(** * Visit lifecycle of the visitor check-in platform

    A shallow embedding of the code that creates and moves a visit:

    - the submit route        (app/api/visits/submit/route.ts),
    - the deny route          (app/api/visits/[visitId]/deny/route.ts),
    - the checkout route      (app/api/visits/[visitId]/checkout/route.ts),
    - [handleApprove] and [handleDeny] of the manage-visits page,

    and of the pages around it: the lists and the checkout button of the
    manage-visits page, the routing of a signed-in user by the dashboard
    page and the auth provider, the field names and the submitted data of
    the visitor form page, and the list of fields of the form editor.

    The Supabase client is modelled by the tables it is queried on; every
    call of the client is one atomic statement on these tables.  A call can
    fail for reasons outside the tables (connectivity, policies); each
    handler therefore receives, next to its request, the error (if any) that
    each of its calls is answered with.  Row-level security and the
    [updated_at] trigger belong to the storage engine and are not part of
    the model.

    The provisioning step of the submit route reads [user.id] of a [user]
    that the route neither declares nor imports: evaluating it throws, and
    the step ends in the [catch] of the route.

    A string is the sequence of the bytes of its UTF-8 encoding.  [trim]
    knows every white-space character of ECMAScript; the labels and keys of
    forms are taken to be ASCII, and [toLowerCase] and the [\s] of the key
    normalization are modelled on ASCII. *)

From stdpp Require Import base decidable option list strings sorting.
From Stdlib Require Import Ascii.
From Stdlib Require DecimalString.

--

**EXERCISE DETAILS:**
All lines from the beginning of the material above through the one with "A string is" need to be returned exactly; please return those and only those.

**EXERCISE RESULT:**
(** * Visit lifecycle of the visitor check-in platform

    A shallow embedding of the code that creates and moves a visit:

    - the submit route        (app/api/visits/submit/route.ts),
    - the deny route          (app/api/visits/[visitId]/deny/route.ts),
    - the checkout route      (app/api/visits/[visitId]/checkout/route.ts),
    - [handleApprove] and [handleDeny] of the manage-visits page,

    and of the pages around it: the lists and the checkout button of the
    manage-visits page, the routing of a signed-in user by the dashboard
    page and the auth provider, the field names and the submitted data of
    the visitor form page, and the list of fields of the form editor.

    The Supabase client is modelled by the tables it is queried on; every
    call of the client is one atomic statement on these tables.  A call can
    fail for reasons outside the tables (connectivity, policies); each
    handler therefore receives, next to its request, the error (if any) that
    each of its calls is answered with.  Row-level security and the
    [updated_at] trigger belong to the storage engine and are not part of
    the model.

    The provisioning step of the submit route reads [user.id] of a [user]
    that the route neither declares nor imports: evaluating it throws, and
    the step ends in the [catch] of the route.

    A string is the sequence of the bytes of its UTF-8 encoding.  [trim]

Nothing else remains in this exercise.